There was no entertainment to be had from the diaries, so I attempted a conversation with Mrs. M'Swat. “A penny for your thoughts.”

“I wuz jist watchin' the rain and thinkin' it would put a couple a bob a head more on sheep if it keeps on.”

What was I to do to pass the day? I was ever very restless, even in the midst of full occupation. Uncle Jay-Jay used to accuse me of being in six places at once, and of being incapable of sitting still for five minutes consecutively; so it was simply endurance to live that long, long day—nothing to read, no piano on which to play hymns, too wet to walk, none with whom to converse, no possibility of sleeping, as in an endeavor to kill a little of the time I had gone to bed early and got up late. There was nothing but to sit still, tormented by maddening regret. I pictured what would be transpiring at Caddagat now; what we had done this time last week, and so on, till the thing became an agony to me.

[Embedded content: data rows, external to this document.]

(** X11. The label under a bar is the first word of the category name:
    the name up to its first underscore or space, which is left out with
    all that follows; a name with neither is its own label. *)
Theorem bar_label_is_the_first_word (key : string) :
  let label := split_space_first (replace_underscores key) in
  exists rest,
    key = (label ++ rest)%string
    /\ (forall c, In c (list_ascii_of_string label) ->
          c <> "_"%char /\ c <> " "%char)
    /\ (rest = EmptyString
        \/ exists r, rest = String "_" r \/ rest = String " " r).
Proof.
  induction key as [|c key IH]; cbn [replace_underscores split_space_first].
  - exists EmptyString. split; [reflexivity|]. split; [intros c []|now left].
  - destruct IH as [rest [E [Hno Hrest]]].
    destruct (Ascii.eqb_spec c "_") as [->|Hu].
    + cbn [Ascii.eqb Bool.eqb]. exists (String "_" key).
      split; [reflexivity|]. split; [intros c []|]. right. exists key. now left.
    + destruct (Ascii.eqb_spec c " ") as [->|Hs].
      * exists (String " " key).
        split; [reflexivity|]. split; [intros c []|]. right. exists key. now right.
      * exists rest. cbn [append list_ascii_of_string].
        split; [now rewrite <- E|]. split; [|assumption].
        intros c' [<-|Hin]; [now split|now apply Hno].
Qed.

(** * The upload form *)

Lemma prefix_append (sub s : string) :
  prefix sub s = true <-> exists after, s = (sub ++ after)%string.
Proof.
  revert s. induction sub as [|a sub IH]; intros s.
  - split; [intros _; now exists s|intros _; now destruct s].
  - destruct s as [|b s]; cbn [prefix append].
    + split; [discriminate|intros [after E]; discriminate E].
    + destruct (ascii_dec a b) as [->|Hab].
      * rewrite IH. split; intros [after E]; exists after.
        -- now rewrite E.
        -- now inversion E.
      * split; [discriminate|]. intros [after E]. inversion E. congruence.
Qed.

Lemma includes_contains (s sub : string) :
  includes s sub = true <-> contains s sub.
Proof.
  unfold contains. induction s as [|c s IH]; cbn [includes].
  - rewrite orb_false_r, prefix_append. split.
    + intros [after E]. exists EmptyString, after. exact E.
    + intros [before [after E]]. destruct before; [now exists after|discriminate E].
  - rewrite orb_true_iff, prefix_append, IH. split.
    + intros [[after E]|[before [after E]]].
      * exists EmptyString, after. exact E.
      * exists (String c before), after. cbn [append]. now rewrite E.
    + intros [before [after E]]. destruct before as [|b before].
      * left. now exists after.
      * right. exists before, after. cbn [append] in E. now inversion E.
Qed.

Lemma home_after_app (s : home_state) (l1 l2 : list event) :
  home_after s (l1 ++ l2) = home_after (home_after s l1) l2.
Proof. apply fold_left_app. Qed.

Lemma home_after_neutral (log : list event) :
  forallb sets_nothing log = true -> forall s, home_after s log = s.
Proof.
  induction log as [|ev log IH]; cbn [forallb]; intros H s; [reflexivity|].
  apply andb_true_iff in H. destruct H as [Hev Hlog].
  unfold home_after in *. cbn [fold_left]. rewrite IH by assumption.
  now destruct ev.
Qed.

Lemma try_fetch_sets_nothing (fetched : settled response)
    (onSuccess : option callback) :
  forallb sets_nothing (fst (try_fetch fetched onSuccess)) = true.
Proof.
  unfold try_fetch. destruct fetched as [r|err]; [|reflexivity].
  destruct (negb _ || negb _).
  - now destruct (text_body r).
  - destruct (negb (ok r)); [reflexivity|].
    destruct (json_body r); [|reflexivity]. now destruct onSuccess.
Qed.

(** X12. After a submit the form is never shown bare: whatever the
    network answers and whatever [onSuccess] does, the handler leaves
    [Home] either analyzing, with no error (the spinner), or not
    analyzing with a truthy error (the form under its error box). *)
Theorem submit_ends_in_spinner_or_error_box
    (fetched : settled response) (onSuccess : option callback)
    (s0 : home_state) :
  let s := home_after s0 (fst (handleSubmit fetched onSuccess)) in
  (isAnalyzing s = true /\ error s = VNull /\ Home_view s = Spinner)
  \/ (isAnalyzing s = false /\ truthy (error s) = true
      /\ Home_view s = Form (Some (error s))).
Proof.
  unfold handleSubmit.
  pose proof (try_fetch_sets_nothing fetched onSuccess) as Hq.
  destruct (try_fetch fetched onSuccess) as [log [err|]]; cbn [fst] in *.
  - destruct (readable err); cbn [fst].
    + right. rewrite !home_after_app, (home_after_neutral log Hq).
      cbn. unfold or_else.
      destruct (truthy (own err "message")) eqn:Ht; cbn; rewrite ?Ht; auto.
    + left. rewrite !home_after_app, (home_after_neutral log Hq). cbn. auto.
  - left. rewrite home_after_app, (home_after_neutral log Hq). cbn. auto.
Qed.

Lemma try_fetch_onSuccess (fetched : settled response)
    (onSuccess : option callback) (v : value) :
  In (onSuccess_called v) (fst (try_fetch fetched onSuccess))
  <-> exists r call ct,
        fetched = Resolved r /\ onSuccess = Some call
        /\ content_type r = Some ct /\ contains ct "application/json"
        /\ ok r = true /\ json_body r = Resolved v.
Proof.
  unfold try_fetch. split.
  - destruct fetched as [r|err]; [|intros []].
    destruct (content_type r) as [ct|] eqn:Ect; cbn [truthy negb orb].
    + destruct (ct =? EmptyString)%string eqn:Ee; cbn [negb orb].
      * destruct (text_body r); cbn; intuition discriminate.
      * destruct (includes ct "application/json") eqn:Ei; cbn [negb].
        -- destruct (ok r) eqn:Eok; cbn [negb]; [|intros []].
           destruct (json_body r) as [res|err] eqn:Ej; [|intros []].
           destruct onSuccess as [call|]; [|intros []].
           cbn. intros [E|[]]. inversion E; subst.
           exists r, call, ct. apply includes_contains in Ei. auto 7.
        -- destruct (text_body r); cbn; intuition discriminate.
    + destruct (text_body r); cbn; intuition discriminate.
  - intros (r & call & ct & -> & -> & Ect & Hc & Eok & Ej).
    rewrite Ect, Eok, Ej. apply includes_contains in Hc. rewrite Hc.
    cbn [truthy]. destruct ct as [|c ct].
    + discriminate Hc.
    + cbn. now left.
Qed.

(** X13. [onSuccess] is handed the parsed result exactly when the
    request resolves, the content type of the response contains
    [application/json] (anywhere: a charset suffix is fine), the response
    is [ok], its body parses, and [Home] was given an [onSuccess]. *)
Theorem onSuccess_gets_exactly_the_ok_json_answers
    (fetched : settled response) (onSuccess : option callback) (v : value) :
  In (onSuccess_called v) (fst (handleSubmit fetched onSuccess))
  <-> exists r call ct,
        fetched = Resolved r /\ onSuccess = Some call
        /\ content_type r = Some ct /\ contains ct "application/json"
        /\ ok r = true /\ json_body r = Resolved v.
Proof.
  rewrite <- try_fetch_onSuccess. unfold handleSubmit.
  destruct (try_fetch fetched onSuccess) as [log [err|]]; cbn [fst].
  - destruct (readable err); cbn [fst]; rewrite !in_app_iff; cbn [In];
      intuition discriminate.
  - rewrite in_app_iff. cbn [In]. intuition discriminate.
Qed.

(** X14. The content type is checked before the status: a response
    whose content type is missing or does not contain [application/json]
    is reported as HTML sent by the backend, whatever its status (a 500
    with an HTML body included), its body is never parsed, and
    [onSuccess] is not called. *)
Theorem html_answer_is_reported_whatever_the_status
    (r : response) (onSuccess : option callback) (t : string) :
  (forall ct, content_type r = Some ct -> ~ contains ct "application/json") ->
  text_body r = Resolved t ->
  handleSubmit (Resolved r) onSuccess
  = (submit_prologue
       ++ [console_error "Backend sent HTML instead of JSON:"
             (VStr (substring 0 100 t));
           console_error "Analysis Failed:" (Error html_message);
           setError (VStr html_message);
           setIsAnalyzing false],
     Normal tt)
  /\ Home_view (home_after home_initial (fst (handleSubmit (Resolved r) onSuccess)))
     = Form (Some (VStr html_message)).
Proof.
  intros Hct Ht.
  assert (E : handleSubmit (Resolved r) onSuccess
              = (submit_prologue
                   ++ [console_error "Backend sent HTML instead of JSON:"
                         (VStr (substring 0 100 t));
                       console_error "Analysis Failed:" (Error html_message);
                       setError (VStr html_message);
                       setIsAnalyzing false],
                 Normal tt)).
  { unfold handleSubmit, try_fetch.
    assert (Hgate : negb (truthy (match content_type r with
                                  | Some ct => VStr ct
                                  | None => VNull
                                  end))
                    || negb (match content_type r with
                             | Some ct => includes ct "application/json"
                             | None => false
                             end) = true).
    { destruct (content_type r) as [ct|]; [|reflexivity].
      destruct (includes ct "application/json") eqn:Ei.
      - apply includes_contains in Ei. exfalso. now apply (Hct ct).
      - apply orb_true_r. }
    rewrite Hgate, Ht. reflexivity. }
  split; [exact E|]. rewrite E. reflexivity.
Qed.

Lemma html_answer_is_reported_whatever_the_status_witness :
  Home_view
    (home_after home_initial
       (fst (handleSubmit
               (Resolved {| content_type := Some "text/html"%string;
                            ok := false; status := 500;
                            statusText := "Internal Server Error";
                            text_body := Resolved "<!doctype html>"%string;
                            json_body := Rejected (Error "Unexpected token <") |})
               None)))
  = Form (Some (VStr html_message)).
Proof.
  refine (proj2 (html_answer_is_reported_whatever_the_status
                   {| content_type := Some "text/html"%string;
                      ok := false; status := 500;
                      statusText := "Internal Server Error";
                      text_body := Resolved "<!doctype html>"%string;
                      json_body := Rejected (Error "Unexpected token <") |}
                   None "<!doctype html>" _ eq_refl)).
  intros ct E H. inversion E; subst ct.
  apply includes_contains in H. discriminate H.
Defined.

(** * The application shell *)

Lemma App_data_is_kept (evs : list app_event) :
  forall s, data (fold_left App_on evs s) = data s.
Proof.
  induction evs as [|ev evs IH]; intros s; cbn [fold_left]; [reflexivity|].
  rewrite IH. now destruct ev.
Qed.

Among my duties before school I was to set the table, make all the beds, dust and sweep, and “do” the girls' hair. After school I had to mend clothes, sew, set the table again, take a turn at nursing the baby, and on washing day iron. This sounds a lot, but in reality was nothing, and did not half occupy my time. Setting the table was a mere sinecure, as there was nothing
much to put on it; and the only ironing was a few articles outside my own, as Mr. M'Swat and Peter did not wear white shirts, and patronized paper collars. Mrs. M'Swat did the washing and a little scrubbing, also boiled the beef and baked the bread, which formed our unvaried menu week in and week out. Most peasant mothers with a family of nine have no time for idleness, but Mrs. M'Swat managed things so that she spent most of the day rolling on her frowsy bed playing with her dirty infant, which was as fat and good-tempered as herself.